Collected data
--------------------
Record pkg_manifest_key := mk_pmk {
  pmk_key : cstring; pmk_type : Z; pmk_parser : table dataparser }.

(** One turn of pkg_manifest_keys_new. *)
Definition add_manifest_key (keys : table pkg_manifest_key) (m : manifest_key) : table pkg_manifest_key :=
  let keys :=
    match hash_find keys (key m) with
    | Some _ => keys
    | None => hash_add keys (key m) (mk_pmk (key m) (mtype m) table_empty)
    end in
  match hash_find keys (key m) ≫= fun i => pair i <$> hash_get keys i with
  | None => keys
  | Some (i, k) =>
      match hash_find (pmk_parser k) (type_bytes (valid_type m)) with
      | Some _ => keys
      | None =>
          hash_update keys i
            (mk_pmk (pmk_key k) (pmk_type k)
              (hash_add (pmk_parser k) (type_bytes (valid_type m)) (mk_dp (valid_type m) (parse_data m))))
      end
  end.

(** A table that exists already is left as it is. *)
Definition pkg_manifest_keys_new (k : option (table pkg_manifest_key)) : table pkg_manifest_key :=
  match k with
  | Some k => k
  | None => fold_left add_manifest_key manifest_keys table_empty
  end.

(** The two look-ups of parse_manifest: the key, and its parser for a type. *)
Definition select_key (keys : table pkg_manifest_key) (k : cstring) : option pkg_manifest_key :=
  hash_lookup keys k.

Definition select_parser (sk : pkg_manifest_key) (t : option ucl_type) : option dataparser :=
  t ← t; hash_lookup (pmk_parser sk) (type_bytes t).

(** ** Percent encoding *)

Definition isascii (c : ascii) : bool := code c <? 128.

Definition urlencode_char (c : ascii) : cstring :=
  if negb (isascii c) || Ascii.eqb c "%" then "%"%char :: hex_byte (code c)
  else [c].

Definition urlencode (src : cstring) : cstring := flat_map urlencode_char src.
(** A package whose contents a manifest can carry: attributes of their types,
    texts without NUL, names and paths that are not empty, fit and need no JSON
    escapes, no two files, directories or names of dependencies alike, and
    neither conflicts nor provides. *)
Record emittable (p : pkg) : Prop := mk_emittable {
  em_strings : forallb (fun k => is_string_field (fields p !! k)) string_keys = true;
  em_repopath : from_option json_safe true (kept_string p (str "repopath")) = true;
  em_desc : from_option no_nul true (kept_string p (str "desc")) = true;
  em_ints : forallb (fun k => is_int_field (fields p !! k)) [str "flatsize"; str "pkgsize"; str "licenselogic"] = true;
  em_licenses : array_emits (fields p !! str "licenses") = true;
  em_categories : array_emits (fields p !! str "categories") = true;
  em_annotations : annotations_emit (fields p !! str "annotations") = true;
  em_deps : forallb dep_emits (values (deps p)) && bool_decide (NoDup (map dep_name (values (deps p)))) = true;
  em_users : forallb name_emits (map u_name (values (users p))) = true;
  em_groups : forallb name_emits (map g_name (values (groups p))) = true;
  em_required : forallb shlib_emits (values (shlibs_required p)) = true;
  em_provided : forallb shlib_emits (values (shlibs_provided p)) = true;
  em_conflicts : values (conflicts p) = [];
  em_provides : values (provides p) = [];
  em_options : forallb option_emits (values (options p)) = true;
  em_files : forallb (fun f => path_emits (f_path f) && json_safe (f_sum f)) (values (files p)) &&
             bool_decide (NoDup (map f_path (values (files p)))) = true;
  em_dirs : forallb (fun d => path_emits (d_path d)) (values (dirs p)) &&
            bool_decide (NoDup (map d_path (values (dirs p)))) = true;
  em_scripts : forallb (from_option no_nul true) (scripts p) = true }.

Lemma script_no_nul p i s : forallb (from_option no_nul true) (scripts p) = true ->
  pkg_script_get p i = Some s -> no_nul s = true.
Proof.
  intros Hf. unfold pkg_script_get. destruct (scripts p !! script_index i) as [[s'|]|] eqn:E; try done.
  intros [= <-]. rewrite forallb_forall in Hf. apply (Hf (Some s')). apply list_elem_of_In. by eapply list_elem_of_lookup_2.
Qed.

Lemma get_string_kept p k : is_string_field (fields p !! k) = true ->
  ucl_object_tostring_forced emit_single_json <$> fields p !! k = kept_string p k.
Proof. unfold kept_string. by destruct (fields p !! k) as [[]|]. Qed.

Lemma kept_string_field (f : cstring -> cstring) p k :
  is_string_field ((fun s => UString (f s)) <$> kept_string p k) = true.
Proof. by destruct (kept_string p k). Qed.

(** The values of a unique table are distinct under their keys. *)
Lemma unique_values {V} (key_of : V -> cstring) t : unique key_of t -> NoDup (map key_of (values t)).
Proof. intros [[_ Hk] Hn]. by rewrite <- Hk. Qed.

Definition scripts_kept (p : pkg) (flags : Z) : list (option cstring) :=
  if flag_set flags PKG_MANIFEST_EMIT_COMPACT then replicate PKG_NUM_SCRIPTS None else map (fmap trim) (scripts p).

Definition no_contents (flags : Z) : bool :=
  flag_set flags PKG_MANIFEST_EMIT_COMPACT || flag_set flags PKG_MANIFEST_EMIT_NOFILES.

Definition files_kept (p : pkg) (flags : Z) : list pkg_file :=
  if no_contents flags then [] else map kept_file (values (files p)).
Definition dirs_kept (p : pkg) (flags : Z) : list pkg_dir :=
  if no_contents flags then [] else map kept_dir (values (dirs p)).
(** The requests are hashed by the address of their item: lists in the order
    of insertion, with at most one request per item. *)
Record pkg_jobs := mk_jobs {
  j_universe : universe;
  request_add : list pkg_job_request;
  request_delete : list pkg_job_request;
  j_jobs : list pkg_solved;
  j_type : pkg_jobs_t;
  j_flags : Z;
  j_solved : Z;
  j_count : nat }.

Definition set_universe (j : pkg_jobs) (u : universe) : pkg_jobs :=
  mk_jobs u (request_add j) (request_delete j) (j_jobs j) (j_type j) (j_flags j) (j_solved j) (j_count j).
Definition set_request_add (j : pkg_jobs) (l : list pkg_job_request) : pkg_jobs :=
  mk_jobs (j_universe j) l (request_delete j) (j_jobs j) (j_type j) (j_flags j) (j_solved j) (j_count j).
Definition set_request_delete (j : pkg_jobs) (l : list pkg_job_request) : pkg_jobs :=
  mk_jobs (j_universe j) (request_add j) l (j_jobs j) (j_type j) (j_flags j) (j_solved j) (j_count j).
Definition set_jobs (j : pkg_jobs) (l : list pkg_solved) (count : nat) : pkg_jobs :=
  mk_jobs (j_universe j) (request_add j) (request_delete j) l (j_type j) (j_flags j) (j_solved j) count.

Definition set_solved (j : pkg_jobs) (solved : Z) : pkg_jobs :=
  mk_jobs (j_universe j) (request_add j) (request_delete j) (j_jobs j) (j_type j) (j_flags j) solved (j_count j).

(** The package of the item a pointer points to; [None] for NULL. *)
Definition pkg_of (u : universe) (i : nat) : option pkg := ui_pkg <$> u_store u !! i.

Definition is_local (p : pkg) : bool := bool_decide (type p = PKG_INSTALLED).

(** The [next] links from item [i] on. *)
Fixpoint from_item (i : nat) (chain : list nat) : list nat :=
  match chain with
  | [] => []
  | k :: rest => if Nat.eqb i k then chain else from_item i rest
  end.

(** The chain an item is in. *)
Definition chain_of (u : universe) (i : nat) : option (list nat) :=
  find (fun c => bool_decide (i ∈ c)) (values (u_items u)).

(** The items of a chain with their packages. *)
Definition chain_pkgs (u : universe) (chain : list nat) : option (list (nat * pkg)) :=
  mapM (fun i => p ← pkg_of u i; Some (i, p)) chain.

(** ** Requests *)

(** HASH_FIND_PTR(requests, &item, req) *)
Definition find_req (l : list pkg_job_request) (i : nat) : option pkg_job_request :=
  find (fun r => Nat.eqb (rq_item r) i) l.

(** HASH_DEL of the request of an item, when there is one. *)
Fixpoint del_req (i : nat) (l : list pkg_job_request) : list pkg_job_request :=
  match l with
  | [] => []
  | r :: l => if Nat.eqb (rq_item r) i then l else r :: del_req i l
  end.

Definition IS_DELETE (j : pkg_jobs) : bool :=
  match j_type j with PKG_JOBS_DEINSTALL | PKG_JOBS_AUTOREMOVE => true | _ => false end.

(** pkg_jobs_add_req (pkg_jobs.c); [None] is a failed assertion. *)
Definition pkg_jobs_add_req (j : pkg_jobs) (item : nat) : option pkg_jobs :=
  p ← pkg_of (j_universe j) item;
  if IS_DELETE j then
    if negb (is_local p) then None
    else match find_req (request_delete j) item with
         | Some _ => Some j
         | None => Some (set_request_delete j (request_delete j ++ [mk_req item false]))
         end
  else
    if is_local p then None
    else match find_req (request_add j) item with
         | Some _ => Some j
         | None => Some (set_request_add j (request_add j ++ [mk_req item false]))
         end.

(** ** Construction and look-up *)

Definition pkg_jobs_universe_new : universe := mk_univ [] table_empty table_empty table_empty [] 0.

Definition pkg_jobs_universe_find (u : universe) (uid : cstring) : option (list nat) :=
  hash_lookup (u_items u) uid.

Definition pkg_jobs_universe_seen (u : universe) (digest : cstring) : option nat :=
  hash_lookup (u_seen u) digest.

Section universe.
(** libucl's text of an object, SHA-256 and the digest format of a
    repository, as in Checksum.v. *)
Context (emit : ucl -> cstring) (sha256 : cstring -> list Z)
  (repo_digest_format : cstring -> option pkg_checksum_type_t).

Definition pkg_uid (p : pkg) : option cstring := pkg_get_string emit p PKG_UNIQUEID.
Definition pkg_digest (p : pkg) : option cstring := pkg_get_string emit p PKG_DIGEST.
Definition pkg_version (p : pkg) : option cstring := pkg_get_string emit p PKG_VERSION.

(** The insertion of a new item: appended to the chain of its unique id, or
    the head of a new one; the digest is recorded when it was not seen. *)
Definition insert_item (u : universe) (p : pkg) (uid digest : cstring) : universe :=
  let item := length (u_store u) in
  let items :=
    match hash_find (u_items u) uid with
    | None => hash_add (u_items u) uid [item]
    | Some tmp => hash_update (u_items u) tmp (default [] (hash_get (u_items u) tmp) ++ [item])
    end in
  let seen :=
    match hash_lookup (u_seen u) digest with
    | None => hash_add (u_seen u) digest item
    | Some _ => u_seen u
    end in
  mk_univ (u_store u ++ [mk_ui p None 0]) items seen (u_provides u) (uid_replaces u) (S (nitems u)).

(** The last component is [*found]. *)
Definition pkg_jobs_universe_add_pkg (db : bool) (u : universe) (p : pkg) (force : bool)
  : option (pkg_error_t * universe * option nat) :=
  '(ret, p) ← match pkg_digest p with
              | Some _ => Some (EPKG_OK, p)
              | None =>
                  '(ret, p, _) ← pkg_checksum_calculate sha256 emit repo_digest_format p db;
                  Some (ret, p)
              end;
  match ret with
  | EPKG_OK =>
      digest ← pkg_digest p;
      match pkg_jobs_universe_seen u digest, force with
      | Some un, false => Some (EPKG_END, u, Some un)
      | _, _ =>
          uid ← pkg_uid p;
          Some (EPKG_OK, insert_item u p uid digest, Some (length (u_store u)))
      end
  | _ => Some (EPKG_FATAL, u, None)
  end.

(** ** Upgrade candidates *)

(** The installed package of a chain: the last one found. *)
Definition chain_local (l : list (nat * pkg)) : option (nat * pkg) :=
  foldl (fun acc ip => if is_local ip.2 then Some ip else acc) None l.

(** The remote package that is selected: a later one replaces it when it is an
    upgrade. *)
Definition select_recent (l : list (nat * pkg)) : option (option (nat * pkg)) :=
  fold_opt (fun selected cur =>
    if is_local cur.2 then Some selected
    else match selected with
         | None => Some (Some cur)
         | Some sel =>
             change ← pkg_version_change_between (pkg_version cur.2) (Some (pkg_version sel.2));
             match change with PKG_UPGRADE => Some (Some cur) | _ => Some selected end
         end) l None.

(** The loop body for one chain. *)
Definition process_chain (j : pkg_jobs) (chain : list nat) : option pkg_jobs :=
  l ← chain_pkgs (j_universe j) chain;
  let local := chain_local l in
  let vercnt := length l in
  if match local with Some (_, lp) => pkg_is_locked emit lp | None => false end then
    Some (set_request_add j (foldl (fun reqs ip => del_req ip.1 reqs) (request_add j) l))
  else if (1 <? vercnt)%nat && (bool_decide (local = None) || (2 <? vercnt)%nat) then
    selected ← select_recent l;
    sel ← selected;
    Some (set_request_add j
      (foldl (fun reqs ip => if Nat.eqb ip.1 sel.1 then reqs else del_req ip.1 reqs) (request_add j) l))
  else Some j.

Definition pkg_jobs_universe_process_upgrade_chains (j : pkg_jobs) : option pkg_jobs :=
  chains ← hash_iter (u_items (j_universe j));
  fold_opt process_chain chains j.

(** ** Priorities *)

Inductive pkg_priority_update_type :=
  | PKG_PRIORITY_UPDATE_REQUEST | PKG_PRIORITY_UPDATE_UNIVERSE
  | PKG_PRIORITY_UPDATE_CONFLICT | PKG_PRIORITY_UPDATE_DELETE.

Definition RECURSION_LIMIT : Z := 1024.

Definition set_priority (u : universe) (i : nat) (pri : Z) : universe :=
  mk_univ (alter (fun it => mk_ui (ui_pkg it) (ui_jp it) pri) i (u_store u)) (u_items u) (u_seen u)
    (u_provides u) (uid_replaces u) (nitems u).

Definition is_delete_type (ty : pkg_priority_update_type) : bool :=
  match ty with PKG_PRIORITY_UPDATE_DELETE => true | _ => false end.

(** For delete requests the dependencies and reverse dependencies change
    places. *)
Definition deps_func (ty : pkg_priority_update_type) (p : pkg) : option (list pkg_dep) :=
  if is_delete_type ty then pkg_rdeps p else pkg_deps p.
Definition rdeps_func (ty : pkg_priority_update_type) (p : pkg) : option (list pkg_dep) :=
  if is_delete_type ty then pkg_deps p else pkg_rdeps p.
--------------------
[Problem description]:
Write out exactly the lines from the one containing "l ← chain_pkgs (j_universe j) chain;" through the end of the data, both included. Add nothing else.

[Answer]:
  l ← chain_pkgs (j_universe j) chain;
  let local := chain_local l in
  let vercnt := length l in
  if match local with Some (_, lp) => pkg_is_locked emit lp | None => false end then
    Some (set_request_add j (foldl (fun reqs ip => del_req ip.1 reqs) (request_add j) l))
  else if (1 <? vercnt)%nat && (bool_decide (local = None) || (2 <? vercnt)%nat) then
    selected ← select_recent l;
    sel ← selected;
    Some (set_request_add j
      (foldl (fun reqs ip => if Nat.eqb ip.1 sel.1 then reqs else del_req ip.1 reqs) (request_add j) l))
  else Some j.

Definition pkg_jobs_universe_process_upgrade_chains (j : pkg_jobs) : option pkg_jobs :=
  chains ← hash_iter (u_items (j_universe j));
  fold_opt process_chain chains j.

(** ** Priorities *)

Inductive pkg_priority_update_type :=
  | PKG_PRIORITY_UPDATE_REQUEST | PKG_PRIORITY_UPDATE_UNIVERSE
  | PKG_PRIORITY_UPDATE_CONFLICT | PKG_PRIORITY_UPDATE_DELETE.

Definition RECURSION_LIMIT : Z := 1024.

Definition set_priority (u : universe) (i : nat) (pri : Z) : universe :=
  mk_univ (alter (fun it => mk_ui (ui_pkg it) (ui_jp it) pri) i (u_store u)) (u_items u) (u_seen u)
    (u_provides u) (uid_replaces u) (nitems u).

Definition is_delete_type (ty : pkg_priority_update_type) : bool :=
  match ty with PKG_PRIORITY_UPDATE_DELETE => true | _ => false end.

(** For delete requests the dependencies and reverse dependencies change
    places. *)
Definition deps_func (ty : pkg_priority_update_type) (p : pkg) : option (list pkg_dep) :=
  if is_delete_type ty then pkg_rdeps p else pkg_deps p.
Definition rdeps_func (ty : pkg_priority_update_type) (p : pkg) : option (list pkg_dep) :=
  if is_delete_type ty then pkg_deps p else pkg_rdeps p.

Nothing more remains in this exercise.